We previously reported that stage IA lung cancer patients with COPD had poorer long-term survivals compared with those without COPD, because they had higher rates of tumor recurrence and metastasis.[8] In this current study, we extended patient selection from stage IA to all pathologic stages and divided patients into four groups based on the severity of COPD. It was confirmed that in more severe COPD, there were higher rates of postoperative complications and poorer long-term survival than in less severe COPD. Only survival rate of patients with mild COPD seemed to be relatively worse than that of patients with moderate COPD (statistically not significant in [Figs. 1] to [2] [3] [4]). This may be due to the small number of patients with mild COPD. However, in patients with advanced lung cancer, COPD was not an important prognostic factor because of rapid disease progression.
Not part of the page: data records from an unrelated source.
(* ===== verification/TimingWheel.v ===== *)
(** * The timing wheel ([src/cc/timing_wheel.h], [src/util/mempool.h])

    Packets to be sent at a later time wait in a wheel of slots; a slot is a chain
    of buckets of [kWheelBucketCap] entries, the first in the wheel's own array and
    the others from a pool.  A pointer to a bucket is its position in [mem]: the
    slots of the wheel first, then the buckets the pool has taken from the huge-page
    allocator.  The allocator is [HugeAlloc]'s; the arguments are what the operating
    system answers it and what its memory holds. *)

From S2P Require Import Prelude HugeAlloc.

(** ** Constants and entries *)
Definition kWheelBucketCap : nat := 5.
Definition kSessionCredits : Z := 32.
Definition kMinRate : Z := 15000000.

(** [1 + ceil(kWheelHorizonUs / kWheelSlotWidthUs)] with
    [kWheelHorizonUs = 1000000 * (kSessionCredits * kMTU) / kMinRate] and a slot
    width of half a microsecond, in exact arithmetic. *)
Definition kWheelNumWslots (kMTU : Z) : nat :=
  Z.to_nat (1 + (2 * 1000000 * (kSessionCredits * kMTU) + kMinRate - 1) / kMinRate).
(** [us_to_cycles] of the two durations at a frequency in Hz, in exact arithmetic. *)
Definition wslot_width_cycles (freq_hz : Z) : Z := freq_hz / 2000000.
Definition horizon_cycles (kMTU freq_hz : Z) : Z := kSessionCredits * kMTU * freq_hz / kMinRate.

Record wheel_ent_t : Type := mk_ent { sslot_ : Z; pkt_num_ : Z }.
#[global] Instance wheel_ent_eq_dec : EqDecision wheel_ent_t.
Proof. solve_decision. Defined.
(** The constructor keeps 48 bits of the pointer and 16 of the packet number. *)
Definition wheel_ent (sslot pkt_num : Z) : wheel_ent_t := mk_ent (sslot mod 2 ^ 48) (pkt_num mod 2 ^ 16).
Definition get_dummy_ent : wheel_ent_t := wheel_ent 3735928559 3185.

Record wheel_bkt_t : Type := mk_bkt {
  num_entries_ : Z;
  tx_tsc_ : Z;
  last_ : nat;
  next_ : option nat;
  entry_ : list wheel_ent_t
}.
Definition wheel_bkt_eta (b : wheel_bkt_t) : wheel_bkt_t :=
  mk_bkt (num_entries_ b) (tx_tsc_ b) (last_ b) (next_ b) (entry_ b).
Definition set_num_entries : Z → wheel_bkt_t → wheel_bkt_t := ltac:(field_update wheel_bkt_eta num_entries_).
Definition set_tx_tsc : Z → wheel_bkt_t → wheel_bkt_t := ltac:(field_update wheel_bkt_eta tx_tsc_).
Definition set_last : nat → wheel_bkt_t → wheel_bkt_t := ltac:(field_update wheel_bkt_eta last_).
Definition set_next_bkt : option nat → wheel_bkt_t → wheel_bkt_t := ltac:(field_update wheel_bkt_eta next_).
Definition set_entry : list wheel_ent_t → wheel_bkt_t → wheel_bkt_t := ltac:(field_update wheel_bkt_eta entry_).

(** [num_entries_] has [kNumBktEntriesBits] bits and [tx_tsc_] the other 61. *)
Definition u3 (z : Z) : Z := z mod 2 ^ 3.
Definition u61 (z : Z) : Z := z mod 2 ^ 61.

(** The pool: its vector of free objects, the back of the vector first. *)
Record MemPool : Type := mk_pool { num_to_alloc_ : nat; pool_ : list nat }.

Record TimingWheel : Type := mk_wheel {
  wslot_width_tsc_ : Z;
  horizon_tsc_ : Z;
  mem : list wheel_bkt_t;
  cur_wslot_ : nat;
  bkt_pool_ : MemPool;
  ready_queue_ : list wheel_ent_t;
  huge_alloc_ : HugeAlloc
}.
Definition TimingWheel_eta (w : TimingWheel) : TimingWheel :=
  mk_wheel (wslot_width_tsc_ w) (horizon_tsc_ w) (mem w) (cur_wslot_ w) (bkt_pool_ w) (ready_queue_ w) (huge_alloc_ w).
Definition set_mem : list wheel_bkt_t → TimingWheel → TimingWheel := ltac:(field_update TimingWheel_eta mem).
Definition set_cur_wslot : nat → TimingWheel → TimingWheel := ltac:(field_update TimingWheel_eta cur_wslot_).
Definition set_bkt_pool : MemPool → TimingWheel → TimingWheel := ltac:(field_update TimingWheel_eta bkt_pool_).
Definition set_ready_queue : list wheel_ent_t → TimingWheel → TimingWheel :=
  ltac:(field_update TimingWheel_eta ready_queue_).
Definition set_huge_alloc : HugeAlloc → TimingWheel → TimingWheel := ltac:(field_update TimingWheel_eta huge_alloc_).

Section wheel.
(** What the operating system answers depends on how many buckets it has given. *)
Context (num_wslots : nat) (os : nat → list shm_answer) (reg_mr_func : Z → Z → Z) (raw : nat → wheel_bkt_t).
Abbreviation W := TimingWheel.

Definition deref_bkt (p : nat) : M W wheel_bkt_t :=
  w ← get; match mem w !! p with Some b => mret b | None => throw UndefinedBehaviour end.
Definition update_bkt (p : nat) (f : wheel_bkt_t → wheel_bkt_t) : M W unit :=
  b ← deref_bkt p; modify (λ w, set_mem (<[p := f b]> (mem w)) w).

(** ** [MemPool<wheel_bkt_t>] *)
Definition sizeof_wheel_bkt : Z := 64.

(** [alloc_raw], unregistered; [rt_assert] throws when there is no memory, as
    [alloc_raw] itself does for other errors. *)
Definition new_memory (n_bkts : nat) (size : Z) (h : HugeAlloc) : outcome HugeAlloc :=
  match alloc_raw reg_mr_func (os n_bkts) size false h with
  | Ok (Some b, h) => if buf_ b =? 0 then Fault Thrown else Ok h
  | Ok (None, _) => Fault Thrown
  | Fault f => Fault f
  end.

Definition extend_pool : M W unit :=
  w ← get;
  let n := num_to_alloc_ (bkt_pool_ w) in
  let base := length (mem w) in
  h ← lift (new_memory base (size_t (sizeof_wheel_bkt * Z.of_nat n)) (huge_alloc_ w));
  modify (set_huge_alloc h) ;;
  modify (λ w, set_mem (mem w ++ (raw <$> seq base n)) w) ;;
  modify (set_bkt_pool (mk_pool (n * 2) (reverse (seq base n) ++ pool_ (bkt_pool_ w)))).

Definition pool_alloc : M W nat :=
  w ← get;
  (match pool_ (bkt_pool_ w) with [] => extend_pool | _ :: _ => mret tt end) ;;
  w ← get;
  match pool_ (bkt_pool_ w) with
  | [] => throw UndefinedBehaviour
  | p :: ps => modify (set_bkt_pool (mk_pool (num_to_alloc_ (bkt_pool_ w)) ps)) ;; mret p
  end.

Definition pool_free (p : nat) : M W unit :=
  modify (λ w, set_bkt_pool (mk_pool (num_to_alloc_ (bkt_pool_ w)) (p :: pool_ (bkt_pool_ w))) w).

(** ** The wheel *)
Definition reset_bkt (p : nat) : M W unit := update_bkt p (λ b, set_num_entries 0 (set_next_bkt None b)).

Definition alloc_bkt : M W nat := p ← pool_alloc; reset_bkt p ;; mret p.

Fixpoint reap_wslot_loop (fuel ws_i : nat) (bkt : option nat) : M W unit :=
  match fuel with
  | O => throw OutOfFuel
  | S fuel =>
      match bkt with
      | None => mret tt
      | Some p =>
          b ← deref_bkt p;
          if num_entries_ b <=? Z.of_nat (length (entry_ b)) then
            modify (λ w, set_ready_queue (ready_queue_ w ++ take (Z.to_nat (num_entries_ b)) (entry_ b)) w) ;;
            let tmp_next := next_ b in
            reset_bkt p ;;
            (if bool_decide (p = ws_i) then mret tt else pool_free p) ;;
            reap_wslot_loop fuel ws_i tmp_next
          else throw UndefinedBehaviour
      end
  end.

(** A chain is no longer than the memory. *)
Definition reap_wslot (ws_i : nat) : M W unit :=
  w ← get;
  reap_wslot_loop (S (length (mem w))) ws_i (Some ws_i) ;;
  update_bkt ws_i (set_last ws_i).

Fixpoint reap_loop (fuel : nat) (reap_tsc : Z) : M W unit :=
  match fuel with
  | O => throw OutOfFuel
  | S fuel =>
      w ← get;
      b ← deref_bkt (cur_wslot_ w);
      if tx_tsc_ b <=? reap_tsc then
        reap_wslot (cur_wslot_ w) ;;
        update_bkt (cur_wslot_ w) (λ b, set_tx_tsc (u61 (tx_tsc_ b + wslot_width_tsc_ w * Z.of_nat num_wslots)) b) ;;
        modify (set_cur_wslot (if bool_decide (S (cur_wslot_ w) = num_wslots) then 0%nat else S (cur_wslot_ w))) ;;
        reap_loop fuel reap_tsc
      else mret tt
  end.

(** One iteration per slot width between the current slot and [reap_tsc]. *)
Definition reap (reap_tsc : Z) : M W unit :=
  w ← get;
  b ← deref_bkt (cur_wslot_ w);
  reap_loop (Z.to_nat (Z.max 0 (reap_tsc - tx_tsc_ b) / wslot_width_tsc_ w + 2)) reap_tsc.

(** [while (wheel_[cur_wslot_].tx_tsc_ < rdtsc()) reap(rdtsc())]: the readings of the
    clock, two per iteration. *)
Fixpoint catchup (clock : list (Z * Z)) : M W unit :=
  match clock with
  | [] => throw OutOfFuel
  | (tsc1, tsc2) :: clock =>
      w ← get;
      b ← deref_bkt (cur_wslot_ w);
      if tx_tsc_ b <? tsc1 then reap tsc2 ;; catchup clock else mret tt
  end.

Definition insert_into_wslot (ws_i : nat) (ent : wheel_ent_t) : M W unit :=
  ws ← deref_bkt ws_i;
  let last_bkt := last_ ws in
  b ← deref_bkt last_bkt;
  assert_ (bool_decide (next_ b = None)) ;;
  assert_ (num_entries_ b <? Z.of_nat kWheelBucketCap) ;;
  entries ← lift (arr_set (entry_ b) (num_entries_ b) ent);
  update_bkt last_bkt (λ b, set_num_entries (u3 (num_entries_ b + 1)) (set_entry entries b)) ;;
  b ← deref_bkt last_bkt;
  if num_entries_ b =? Z.of_nat kWheelBucketCap then
    new_bkt ← alloc_bkt;
    update_bkt last_bkt (set_next_bkt (Some new_bkt)) ;;
    update_bkt ws_i (set_last new_bkt)
  else mret tt.

Definition wheel_insert (ent : wheel_ent_t) (ref_tsc desired_tx_tsc : Z) : M W unit :=
  assert_ (ref_tsc <=? desired_tx_tsc) ;;
  w ← get;
  assert_ (desired_tx_tsc - ref_tsc <=? horizon_tsc_ w) ;;
  reap ref_tsc ;;
  w ← get;
  b ← deref_bkt (cur_wslot_ w);
  assert_ (ref_tsc <? tx_tsc_ b) ;;
  dst_wslot ←
    (if desired_tx_tsc <=? tx_tsc_ b then mret (cur_wslot_ w)
     else
       let wslot_delta := 1 + (desired_tx_tsc - tx_tsc_ b) / wslot_width_tsc_ w in
       assert_ (wslot_delta <? Z.of_nat num_wslots) ;;
       let dst := (cur_wslot_ w + Z.to_nat wslot_delta)%nat in
       mret (if bool_decide (num_wslots ≤ dst)%nat then (dst - num_wslots)%nat else dst));
  insert_into_wslot dst_wslot ent.

(** The constructor, at time [base_tsc]. *)
Definition new_wheel (h : HugeAlloc) (wslot_width horizon base_tsc : Z) : outcome W :=
  h ← new_memory 0 (size_t (Z.of_nat num_wslots * sizeof_wheel_bkt)) h;
  Ok (mk_wheel wslot_width horizon
        ((λ ws_i, set_last ws_i (set_tx_tsc (u61 (base_tsc + (Z.of_nat ws_i + 1) * wslot_width))
                     (set_num_entries 0 (set_next_bkt None (raw ws_i))))) <$> seq 0 num_wslots)
        0 (mk_pool (Z.to_nat (MB 2 / sizeof_wheel_bkt)) []) [] h).
End wheel.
COPD and lung cancer are closely related, and COPD is a significant risk factor for lung cancer development. Reports have shown that between 50 and 80% of patients diagnosed with lung cancer had pre-existing COPD,[9] [10] and that the prevalence of COPD in lung cancer varied from 8 to 50%.[11] [12] Furthermore, the prognosis for lung cancer patients with COPD is worse than for the patients without COPD because of inadequate cancer treatments and poorer pulmonary function and QOL.[12] Sin et al summarized several series on the underlying causes of death in COPD patients.[13] They reported that the main causes of death in those with mild or moderate COPD were lung cancer and cardiovascular diseases, whereas in those with more advanced COPD (< 60% of predicted FEV1) respiratory failure was the predominant cause. This study has confirmed that poorer cancer survival was seen in patients with more advanced COPD than in non-COPD patients. This suggests that early detection of both COPD and lung cancer is needed for improving survival and maintaining QOL in patients with COPD. In this study, at least for patients who did not have severe COPD, standard lung cancer surgery could be performed with acceptable rates of postoperative complications.
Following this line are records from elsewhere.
(** The array after an extraction from the front, or from the back. *)
Definition after_front {C} (e : extraction C) (v : iovector) : iovector :=
  let v := put_view (ex_popped e ++ ex_rest e) v in set_iov_begin (iov_end v - Z.of_nat (length (ex_rest e))) v.
Definition after_back {C} (e : extraction C) (v : iovector) : iovector :=
  let v := put_view (ex_rest e ++ ex_popped e) v in set_iov_end (iov_begin v + Z.of_nat (length (ex_rest e))) v.

Section class.
Context (malloc_ok : Z → bool) (junk : Z → Z).
Abbreviation MH := (M heap).

(** [malloc] returns fresh memory, or a null pointer. *)
Definition malloc (size : Z) : MH Z :=
  h ← get;
  if malloc_ok size then
    modify (λ h, mk_heap (map_fresh junk (bytes h) (brk h) (Z.to_nat size)) (brk h + Z.max 1 size)) ;; mret (brk h)
  else mret 0.
Definition do_malloc (size : Z) (v : iovector) : MH Z :=
  lift (do_assert v) ;; assert_ (nbases v <? capacity v) ;; assert_ (size <=? INT_MAX) ;; malloc size.
Definition new_iovec (size_ : Z) (v : iovector) : MH iovec :=
  lift (do_assert v) ;; assert_ (nbases v <? capacity v) ;;
  let size := if size_ <=? INT_MAX then size_ else INT_MAX in
  ptr ← malloc size_;
  mret (if ptr =? 0 then mk_iovec 0 0 else mk_iovec ptr size).

(** Into a view with room for [n] iovecs; when it has none, an array is allocated. *)
Definition iv_slice (n : nat) (count offset : Z) (v : iovector) : MH (Z * list iovec) :=
  if count =? 0 then mret (0, [])
  else
    cnt ← lift (iovcnt v);
    ptr ← (if bool_decide (n = 0%nat) then do_malloc (cnt * 16) v else mret 1);
    if ptr =? 0 then mret (0, [])
    else mret (view_slice (if bool_decide (n = 0%nat) then Z.to_nat cnt else n) count offset (view v)).

(** [push_front_more] and [push_back_more], one iteration per [INT_MAX] bytes. *)
Fixpoint push_front_more (fuel : nat) (bytes : Z) (v : iovector) : MH (Z * iovector) :=
  match fuel with
  | O => throw OutOfFuel
  | S fuel =>
      if (bytes =? 0) || (iov_begin v =? 0) then mret (0, v)
      else
        x ← new_iovec bytes v;
        if iov_len x =? 0 then mret (0, v)
        else r ← lift (push_front x v); r ← push_front_more fuel (bytes - iov_len x) r.2; mret (iov_len x + r.1, r.2)
  end.
Fixpoint push_back_more (fuel : nat) (bytes : Z) (v : iovector) : MH (Z * iovector) :=
  match fuel with
  | O => throw OutOfFuel
  | S fuel =>
      if bytes =? 0 then mret (0, v)
      else
        x ← new_iovec bytes v;
        if iov_len x =? 0 then mret (0, v)
        else r ← lift (push_back x v); r ← push_back_more fuel (bytes - iov_len x) r.2; mret (iov_len x + r.1, r.2)
  end.
Definition push_fuel (bytes : Z) : nat := S (S (Z.to_nat (bytes / INT_MAX))).
Definition push_front_alloc (bytes : Z) (v : iovector) : MH (Z * iovector) :=
  x ← new_iovec bytes v;
  if iov_len x =? 0 then mret (0, v)
  else
    r ← lift (push_front x v);
    if r.1 =? bytes then mret r
    else r ← push_front_more (push_fuel bytes) (bytes - iov_len x) r.2; mret (iov_len x + r.1, r.2).
Definition push_back_alloc (bytes : Z) (v : iovector) : MH (Z * iovector) :=
  x ← new_iovec bytes v;
  if iov_len x =? 0 then mret (0, v)
  else
    r ← lift (push_back x v);
    if r.1 =? bytes then mret r
    else r ← push_back_more (push_fuel bytes) (bytes - iov_len x) r.2; mret (iov_len x + r.1, r.2).

Definition truncate (size : Z) (v : iovector) : MH (Z * iovector) :=
  r ← lift (iv_shrink_to size v);
  if r.1 =? size then mret (size, r.2)
  else q ← push_back_alloc (size - r.1) r.2; mret (r.1 + q.1, q.2).

(** The extractions: discarding, copying to a buffer. *)
Definition extract_front (n : Z) (v : iovector) : MH (Z * iovector) :=
  lift (do_assert v) ;; r ← do_extract_front cb_skip tt n (view v); mret (r.1, after_front r.2 v).
Definition extract_front_buf (n buf : Z) (v : iovector) : MH (Z * iovector) :=
  lift (do_assert v) ;; r ← do_extract_front cb_copy_front buf n (view v); mret (r.1, after_front r.2 v).
Definition extract_back (n : Z) (v : iovector) : MH (Z * iovector) :=
  lift (do_assert v) ;; r ← do_extract_back cb_skip tt n (view v); mret (r.1, after_back r.2 v).
Definition extract_back_buf (n buf : Z) (v : iovector) : MH (Z * iovector) :=
  lift (do_assert v) ;; r ← do_extract_back cb_copy_back (buf + n) n (view v); mret (r.1, after_back r.2 v).

(** An iovec in memory, and an array of them. *)
Definition write_iovec (p : Z) (x : iovec) : MH unit := write_u64 p (iov_base x) ;; write_u64 (p + 8) (iov_len x).
Fixpoint write_iovecs (p : Z) (w : list iovec) : MH unit :=
  match w with [] => mret tt | x :: w => write_iovec p x ;; write_iovecs (p + 16) w end.

(** Into an empty view, whose array is allocated: the value returned, the address of
    the array and the count. *)
Definition extract_front_view (n : Z) (v : iovector) : MH (Z * (Z * Z) * iovector) :=
  if n =? 0 then mret (0, (0, 0), v)
  else
    cnt ← lift (iovcnt v);
    ptr ← do_malloc (cnt * 16) v;
    if ptr =? 0 then mret (-1, (0, 0), v)
    else
      r ← do_extract_front (cb_view_front (Z.to_nat cnt)) [] n (view v);
      write_iovecs ptr (ex_acc r.2) ;;
      mret (r.1, (ptr, Z.of_nat (length (ex_acc r.2))), after_front r.2 v).
Definition extract_back_view (n : Z) (v : iovector) : MH (Z * (Z * Z) * iovector) :=
  if n =? 0 then mret (0, (0, 0), v)
  else
    cnt ← lift (iovcnt v);
    ptr ← do_malloc (cnt * 16) v;
    if ptr =? 0 then mret (-1, (0, 0), v)
    else
      r ← do_extract_back (cb_view_back (Z.to_nat cnt)) [] n (view v);
      let at_ := ptr + 16 * (cnt - Z.of_nat (length (ex_acc r.2))) in
      write_iovecs at_ (ex_acc r.2) ;;
      mret (r.1, (at_, Z.of_nat (length (ex_acc r.2))), after_back r.2 v).

(** Contiguous extraction: in place when the first (last) iovec has enough bytes,
    else by copying to a fresh buffer. *)
Definition view_front_continuous (n : Z) (w : list iovec) : option (Z * list iovec) :=
  match w with
  | f :: w => if iov_len f <? n then None else Some (iov_base f, mk_iovec (iov_base f + n) (iov_len f - n) :: w)
  | [] => None
  end.
Definition view_back_continuous (n : Z) (w : list iovec) : option (Z * list iovec) :=
  match reverse w with
  | b :: w => if iov_len b <? n then None else Some (iov_base b + (iov_len b - n), reverse (mk_iovec (iov_base b) (iov_len b - n) :: w))
  | [] => None
  end.
Definition extract_front_continuous (n : Z) (v : iovector) : MH (Z * iovector) :=
  lift (do_assert v) ;;
  let '(ptr, v) := match view_front_continuous n (view v) with Some (ptr, w) => (ptr, put_view w v) | None => (0, v) end in
  if negb (ptr =? 0) then
    f ← lift (iv_front v);
    mret (ptr, if iov_len f =? 0 then set_iov_begin (iov_begin v + 1) v else v)
  else
    buf ← do_malloc n v;
    r ← extract_front_buf n buf v;
    mret (if r.1 =? n then buf else 0, r.2).
Definition extract_back_continuous (n : Z) (v : iovector) : MH (Z * iovector) :=
  lift (do_assert v) ;;
  let '(ptr, v) := match view_back_continuous n (view v) with Some (ptr, w) => (ptr, put_view w v) | None => (0, v) end in
  if negb (ptr =? 0) then mret (ptr, v)
  else
    buf ← do_malloc n v;
    r ← extract_back_buf n buf v;
    mret (if r.1 =? n then buf else 0, r.2).

Definition iv_memcpy_to (buf size : Z) (v : iovector) : MH Z := lift (do_assert v) ;; view_memcpy_to buf size (view v).
Definition iv_memcpy_from (buf size : Z) (v : iovector) : MH Z := lift (do_assert v) ;; view_memcpy_from buf size (view v).
End class.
Since Cooper et al reported favorable results after lung volume reduction surgery (LVRS) for severe emphysema,[14] the functional limitation for lung cancer surgery in patients with COPD has also been extended.[15] However, the effect of LVRS has been thought to be limited in patients with heterogeneous bullous emphysema with regard to expectations for improved exercise tolerance, better bronchial clearance, improved quality of life, and longer survival.[16] [17] In contrast, the effects of pulmonary resection on postoperative lung function for lung cancer patients with COPD have been clarified and actual postoperative function appeared to be better than predicted.[18] [19] Therefore, although predicted lung functions were not at preferred levels, we attempted as far as possible to perform standard lung cancer operations in patients with moderate to severe COPD.

By Cox's proportional hazards analyses, pneumonectomy was a significant negative risk factor for long-term survival. On the other hand, limited resection such as segmentectomy or partial resection was not a significant factor for reduced survival. It is well known that limited pulmonary resection did not confer improved perioperative morbidity, mortality, or late postoperative pulmonary function, but instead resulted in increased death and locoregional recurrence rates in patients with T1N0 nonsmall cell lung cancer.[20] However, there have been many reports that segmentectomy did not cause decreased survival benefit in stage IA lung cancer patients.[21] [22] Especially in patients with severely compromised lung function, Griffin et al reported that wedge resection for stage I disease produced a survival rate similar to the rate for standard operation.[23] This suggests that early detection of lung cancer and limited resection may lead to cure despite the presence of severe COPD.

This retrospective study has certain limitations and biases. First, some of the moderate-to-severe COPD patients could not undergo postoperative adjuvant therapy and additional therapy at the time of tumor recurrence because of poor cardiopulmonary reserve. This might have affected the prognosis. Volpino et al reported that moderate-to-severe COPD patients have increased risk for noncancer death due to cardiovascular or pulmonary causes.[24] Second, COPD should not be defined by functional limitations only. Other factors, such as diffusion capacity, radiological findings, and clinical criteria should have been taken into consideration.[25] It is possible that the use of other criteria for COPD could produce different results. Third, this was a small dataset from a single-center study, and there were small numbers of patients with mild and severe COPD. Therefore, there may be several confounding variables.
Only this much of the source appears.